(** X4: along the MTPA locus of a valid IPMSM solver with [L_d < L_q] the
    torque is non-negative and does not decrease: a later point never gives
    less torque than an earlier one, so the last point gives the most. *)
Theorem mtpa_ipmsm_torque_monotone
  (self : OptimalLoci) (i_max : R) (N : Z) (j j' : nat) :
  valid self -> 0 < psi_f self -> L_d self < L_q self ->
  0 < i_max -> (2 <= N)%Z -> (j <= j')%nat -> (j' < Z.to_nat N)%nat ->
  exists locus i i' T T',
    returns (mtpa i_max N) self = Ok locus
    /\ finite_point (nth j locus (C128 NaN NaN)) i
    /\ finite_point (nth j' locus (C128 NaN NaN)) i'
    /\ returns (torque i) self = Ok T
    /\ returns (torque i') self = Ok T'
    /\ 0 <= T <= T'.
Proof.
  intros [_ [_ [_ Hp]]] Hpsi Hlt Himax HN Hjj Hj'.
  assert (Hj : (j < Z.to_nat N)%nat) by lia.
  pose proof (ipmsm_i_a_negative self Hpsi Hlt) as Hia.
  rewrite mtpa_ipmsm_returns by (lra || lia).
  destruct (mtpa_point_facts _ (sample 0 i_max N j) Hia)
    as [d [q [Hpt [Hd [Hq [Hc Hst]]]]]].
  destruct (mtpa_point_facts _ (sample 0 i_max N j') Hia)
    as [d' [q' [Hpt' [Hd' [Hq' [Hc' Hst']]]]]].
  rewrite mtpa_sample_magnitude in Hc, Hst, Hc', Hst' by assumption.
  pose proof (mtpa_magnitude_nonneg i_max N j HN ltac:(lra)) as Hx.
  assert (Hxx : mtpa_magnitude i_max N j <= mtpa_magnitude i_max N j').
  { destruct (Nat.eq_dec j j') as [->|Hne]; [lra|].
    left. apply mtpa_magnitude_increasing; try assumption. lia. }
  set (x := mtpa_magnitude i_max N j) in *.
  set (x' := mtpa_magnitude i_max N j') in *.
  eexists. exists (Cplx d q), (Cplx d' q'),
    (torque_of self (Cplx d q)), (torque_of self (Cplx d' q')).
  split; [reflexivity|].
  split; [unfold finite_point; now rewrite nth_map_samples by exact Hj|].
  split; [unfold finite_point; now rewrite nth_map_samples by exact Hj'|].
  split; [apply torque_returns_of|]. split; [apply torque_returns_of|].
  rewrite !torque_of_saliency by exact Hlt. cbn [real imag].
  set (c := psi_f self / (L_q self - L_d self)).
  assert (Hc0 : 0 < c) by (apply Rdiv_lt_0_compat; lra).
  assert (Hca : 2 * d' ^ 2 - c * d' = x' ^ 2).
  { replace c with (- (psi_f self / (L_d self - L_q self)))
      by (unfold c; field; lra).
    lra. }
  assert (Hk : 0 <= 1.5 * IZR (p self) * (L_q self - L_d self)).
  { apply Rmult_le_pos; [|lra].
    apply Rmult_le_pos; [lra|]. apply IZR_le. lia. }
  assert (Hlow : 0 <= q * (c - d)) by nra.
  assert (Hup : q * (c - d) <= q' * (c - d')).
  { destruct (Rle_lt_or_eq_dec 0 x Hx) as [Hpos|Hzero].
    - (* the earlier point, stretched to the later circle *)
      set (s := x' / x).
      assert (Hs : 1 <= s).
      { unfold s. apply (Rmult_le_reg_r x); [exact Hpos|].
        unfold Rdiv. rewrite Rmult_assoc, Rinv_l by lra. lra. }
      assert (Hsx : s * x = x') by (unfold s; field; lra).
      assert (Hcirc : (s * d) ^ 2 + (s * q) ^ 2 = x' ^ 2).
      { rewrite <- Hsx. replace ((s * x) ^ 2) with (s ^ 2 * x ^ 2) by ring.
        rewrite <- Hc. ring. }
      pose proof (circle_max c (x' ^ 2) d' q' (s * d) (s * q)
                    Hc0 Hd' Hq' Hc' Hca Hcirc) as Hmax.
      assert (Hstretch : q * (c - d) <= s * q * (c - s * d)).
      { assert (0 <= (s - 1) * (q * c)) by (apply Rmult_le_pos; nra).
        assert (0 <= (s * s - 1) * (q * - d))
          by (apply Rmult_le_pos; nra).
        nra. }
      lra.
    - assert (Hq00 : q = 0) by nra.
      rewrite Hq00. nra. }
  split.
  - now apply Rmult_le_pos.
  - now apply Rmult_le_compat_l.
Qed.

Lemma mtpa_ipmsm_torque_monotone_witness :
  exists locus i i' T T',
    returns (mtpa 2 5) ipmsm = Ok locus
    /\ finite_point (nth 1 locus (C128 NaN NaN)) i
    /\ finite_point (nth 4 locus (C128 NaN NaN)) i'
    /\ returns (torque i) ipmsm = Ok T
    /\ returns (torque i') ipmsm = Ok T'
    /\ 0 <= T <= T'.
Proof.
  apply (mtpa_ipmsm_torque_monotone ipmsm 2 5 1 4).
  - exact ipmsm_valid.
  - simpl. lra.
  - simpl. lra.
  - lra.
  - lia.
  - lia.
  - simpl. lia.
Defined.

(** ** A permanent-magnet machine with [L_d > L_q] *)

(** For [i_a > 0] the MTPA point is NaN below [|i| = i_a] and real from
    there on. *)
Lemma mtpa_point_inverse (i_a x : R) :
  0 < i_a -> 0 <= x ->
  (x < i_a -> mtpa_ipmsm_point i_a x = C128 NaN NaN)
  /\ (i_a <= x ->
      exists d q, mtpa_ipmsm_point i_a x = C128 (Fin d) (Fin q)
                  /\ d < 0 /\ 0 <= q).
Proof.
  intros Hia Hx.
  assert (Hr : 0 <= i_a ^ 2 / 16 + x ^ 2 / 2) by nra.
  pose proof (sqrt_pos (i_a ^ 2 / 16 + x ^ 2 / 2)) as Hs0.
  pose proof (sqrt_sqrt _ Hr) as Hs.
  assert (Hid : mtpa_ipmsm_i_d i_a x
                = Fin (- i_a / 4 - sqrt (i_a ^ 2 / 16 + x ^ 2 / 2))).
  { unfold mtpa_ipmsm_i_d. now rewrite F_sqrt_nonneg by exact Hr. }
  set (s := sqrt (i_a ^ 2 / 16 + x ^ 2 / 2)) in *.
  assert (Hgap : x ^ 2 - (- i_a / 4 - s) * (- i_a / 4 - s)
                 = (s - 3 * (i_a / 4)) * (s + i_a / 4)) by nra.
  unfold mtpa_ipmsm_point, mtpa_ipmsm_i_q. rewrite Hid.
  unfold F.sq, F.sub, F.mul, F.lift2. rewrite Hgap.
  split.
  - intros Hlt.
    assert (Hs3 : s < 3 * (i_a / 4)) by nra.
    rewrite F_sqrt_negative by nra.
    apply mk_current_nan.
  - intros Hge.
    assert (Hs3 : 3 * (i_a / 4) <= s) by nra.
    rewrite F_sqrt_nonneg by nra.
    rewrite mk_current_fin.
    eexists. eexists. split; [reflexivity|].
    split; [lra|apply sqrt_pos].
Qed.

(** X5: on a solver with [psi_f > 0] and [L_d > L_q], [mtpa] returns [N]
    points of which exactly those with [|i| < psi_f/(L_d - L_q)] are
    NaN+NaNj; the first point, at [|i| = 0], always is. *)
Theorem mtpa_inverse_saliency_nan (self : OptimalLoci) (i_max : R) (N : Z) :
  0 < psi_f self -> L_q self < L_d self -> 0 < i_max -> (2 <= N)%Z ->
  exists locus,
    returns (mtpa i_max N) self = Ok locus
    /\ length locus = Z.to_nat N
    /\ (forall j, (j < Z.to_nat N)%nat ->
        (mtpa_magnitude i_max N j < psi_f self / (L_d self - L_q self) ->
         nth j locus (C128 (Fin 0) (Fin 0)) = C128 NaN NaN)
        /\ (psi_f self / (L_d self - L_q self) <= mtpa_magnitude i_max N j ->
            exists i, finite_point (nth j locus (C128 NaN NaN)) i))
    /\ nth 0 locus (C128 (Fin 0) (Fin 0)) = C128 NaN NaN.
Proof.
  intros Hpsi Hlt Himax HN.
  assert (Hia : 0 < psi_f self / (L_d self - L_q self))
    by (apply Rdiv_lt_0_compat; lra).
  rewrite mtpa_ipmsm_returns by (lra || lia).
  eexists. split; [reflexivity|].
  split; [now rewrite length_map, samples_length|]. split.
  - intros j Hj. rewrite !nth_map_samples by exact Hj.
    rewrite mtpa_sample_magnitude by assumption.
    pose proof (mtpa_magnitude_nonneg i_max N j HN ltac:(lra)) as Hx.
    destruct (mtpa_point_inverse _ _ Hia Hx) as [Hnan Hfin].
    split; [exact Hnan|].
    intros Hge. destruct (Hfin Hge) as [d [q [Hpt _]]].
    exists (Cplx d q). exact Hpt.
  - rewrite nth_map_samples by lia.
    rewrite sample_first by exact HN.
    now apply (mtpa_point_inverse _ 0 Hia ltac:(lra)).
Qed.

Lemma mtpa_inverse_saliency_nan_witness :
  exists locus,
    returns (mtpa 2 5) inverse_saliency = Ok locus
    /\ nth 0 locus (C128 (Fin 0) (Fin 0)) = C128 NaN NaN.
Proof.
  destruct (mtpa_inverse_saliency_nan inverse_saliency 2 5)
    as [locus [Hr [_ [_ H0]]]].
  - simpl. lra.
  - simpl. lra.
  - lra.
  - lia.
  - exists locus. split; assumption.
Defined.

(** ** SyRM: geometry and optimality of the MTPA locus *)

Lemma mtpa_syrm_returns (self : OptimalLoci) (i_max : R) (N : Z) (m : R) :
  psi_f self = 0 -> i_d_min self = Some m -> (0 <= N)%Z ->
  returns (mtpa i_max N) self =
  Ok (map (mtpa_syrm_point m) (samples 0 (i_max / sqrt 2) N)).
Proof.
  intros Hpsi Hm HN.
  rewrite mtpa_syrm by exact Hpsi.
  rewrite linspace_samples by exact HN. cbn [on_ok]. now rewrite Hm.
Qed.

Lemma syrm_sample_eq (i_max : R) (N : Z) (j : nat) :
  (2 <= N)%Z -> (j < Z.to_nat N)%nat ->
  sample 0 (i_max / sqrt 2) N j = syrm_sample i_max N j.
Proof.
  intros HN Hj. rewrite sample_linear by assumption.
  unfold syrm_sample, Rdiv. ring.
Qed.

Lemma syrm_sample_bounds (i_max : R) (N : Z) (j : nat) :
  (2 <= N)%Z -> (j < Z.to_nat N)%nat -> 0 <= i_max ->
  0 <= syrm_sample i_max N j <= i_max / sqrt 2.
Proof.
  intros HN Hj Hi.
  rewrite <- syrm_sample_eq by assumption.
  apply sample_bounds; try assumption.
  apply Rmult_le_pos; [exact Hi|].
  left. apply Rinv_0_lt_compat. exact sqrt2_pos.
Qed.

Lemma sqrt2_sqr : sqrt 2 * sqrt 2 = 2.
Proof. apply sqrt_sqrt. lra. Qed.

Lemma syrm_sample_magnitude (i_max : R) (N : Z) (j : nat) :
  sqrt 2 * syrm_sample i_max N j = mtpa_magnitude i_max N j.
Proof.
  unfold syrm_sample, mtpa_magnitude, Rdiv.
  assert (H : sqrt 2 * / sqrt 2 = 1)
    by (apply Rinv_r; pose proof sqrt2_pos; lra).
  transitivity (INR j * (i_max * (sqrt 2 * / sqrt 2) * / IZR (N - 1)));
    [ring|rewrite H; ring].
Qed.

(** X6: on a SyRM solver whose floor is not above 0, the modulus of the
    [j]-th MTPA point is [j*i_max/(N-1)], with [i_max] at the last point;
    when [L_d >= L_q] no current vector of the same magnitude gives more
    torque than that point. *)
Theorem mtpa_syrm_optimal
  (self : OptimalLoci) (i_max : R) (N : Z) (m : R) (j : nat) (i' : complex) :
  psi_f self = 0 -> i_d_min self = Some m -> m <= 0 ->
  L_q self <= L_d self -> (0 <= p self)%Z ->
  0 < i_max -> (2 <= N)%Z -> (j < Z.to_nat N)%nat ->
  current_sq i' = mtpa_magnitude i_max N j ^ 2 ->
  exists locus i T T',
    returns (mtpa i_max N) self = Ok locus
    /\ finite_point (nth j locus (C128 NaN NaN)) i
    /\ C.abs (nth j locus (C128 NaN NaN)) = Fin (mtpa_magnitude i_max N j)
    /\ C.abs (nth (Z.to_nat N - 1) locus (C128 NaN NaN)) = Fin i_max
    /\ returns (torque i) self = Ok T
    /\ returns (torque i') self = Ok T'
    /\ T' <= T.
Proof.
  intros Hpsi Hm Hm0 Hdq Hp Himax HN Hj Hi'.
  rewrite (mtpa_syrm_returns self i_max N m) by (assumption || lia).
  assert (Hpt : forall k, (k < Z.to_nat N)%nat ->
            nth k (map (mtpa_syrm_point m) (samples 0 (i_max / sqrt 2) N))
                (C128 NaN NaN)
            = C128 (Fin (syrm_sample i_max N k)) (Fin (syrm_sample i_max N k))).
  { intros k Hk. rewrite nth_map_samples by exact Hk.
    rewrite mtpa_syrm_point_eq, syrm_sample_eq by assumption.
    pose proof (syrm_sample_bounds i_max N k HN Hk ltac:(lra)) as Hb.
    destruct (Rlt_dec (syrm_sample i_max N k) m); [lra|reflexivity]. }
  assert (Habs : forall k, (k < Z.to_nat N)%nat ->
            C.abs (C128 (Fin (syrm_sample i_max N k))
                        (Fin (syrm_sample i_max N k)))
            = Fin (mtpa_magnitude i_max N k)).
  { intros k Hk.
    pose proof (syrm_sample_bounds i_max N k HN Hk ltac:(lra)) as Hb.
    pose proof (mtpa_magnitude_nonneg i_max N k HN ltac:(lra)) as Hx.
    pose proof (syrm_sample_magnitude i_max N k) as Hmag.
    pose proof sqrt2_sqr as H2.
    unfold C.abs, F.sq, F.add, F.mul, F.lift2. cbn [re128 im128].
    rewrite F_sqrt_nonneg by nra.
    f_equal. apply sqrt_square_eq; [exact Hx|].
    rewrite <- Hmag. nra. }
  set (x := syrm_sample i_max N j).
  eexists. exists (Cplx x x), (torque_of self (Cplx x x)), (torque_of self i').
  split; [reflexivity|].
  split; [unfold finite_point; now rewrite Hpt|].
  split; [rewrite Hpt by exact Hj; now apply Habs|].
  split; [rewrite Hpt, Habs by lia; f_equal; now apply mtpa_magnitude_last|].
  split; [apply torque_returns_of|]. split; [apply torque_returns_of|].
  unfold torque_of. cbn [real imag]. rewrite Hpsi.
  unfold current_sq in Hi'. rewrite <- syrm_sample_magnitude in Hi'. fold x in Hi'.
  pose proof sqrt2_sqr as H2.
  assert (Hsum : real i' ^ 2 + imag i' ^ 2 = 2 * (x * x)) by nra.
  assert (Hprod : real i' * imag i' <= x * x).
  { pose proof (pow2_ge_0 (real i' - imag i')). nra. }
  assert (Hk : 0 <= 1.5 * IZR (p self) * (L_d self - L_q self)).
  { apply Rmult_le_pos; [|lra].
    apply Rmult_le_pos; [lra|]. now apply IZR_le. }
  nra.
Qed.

(Exercise prompt):
A word-for-word copy of the lines above from the one with "0 <= syrm_sample" through the one with "Theorem mtpa_syrm_optimal", inclusive, is the only output wanted.

(Solution below):
  0 <= syrm_sample i_max N j <= i_max / sqrt 2.
Proof.
  intros HN Hj Hi.
  rewrite <- syrm_sample_eq by assumption.
  apply sample_bounds; try assumption.
  apply Rmult_le_pos; [exact Hi|].
  left. apply Rinv_0_lt_compat. exact sqrt2_pos.
Qed.

Lemma sqrt2_sqr : sqrt 2 * sqrt 2 = 2.
Proof. apply sqrt_sqrt. lra. Qed.

Lemma syrm_sample_magnitude (i_max : R) (N : Z) (j : nat) :
  sqrt 2 * syrm_sample i_max N j = mtpa_magnitude i_max N j.
Proof.
  unfold syrm_sample, mtpa_magnitude, Rdiv.
  assert (H : sqrt 2 * / sqrt 2 = 1)
    by (apply Rinv_r; pose proof sqrt2_pos; lra).
  transitivity (INR j * (i_max * (sqrt 2 * / sqrt 2) * / IZR (N - 1)));
    [ring|rewrite H; ring].
Qed.

(** X6: on a SyRM solver whose floor is not above 0, the modulus of the
    [j]-th MTPA point is [j*i_max/(N-1)], with [i_max] at the last point;
    when [L_d >= L_q] no current vector of the same magnitude gives more
    torque than that point. *)
Theorem mtpa_syrm_optimal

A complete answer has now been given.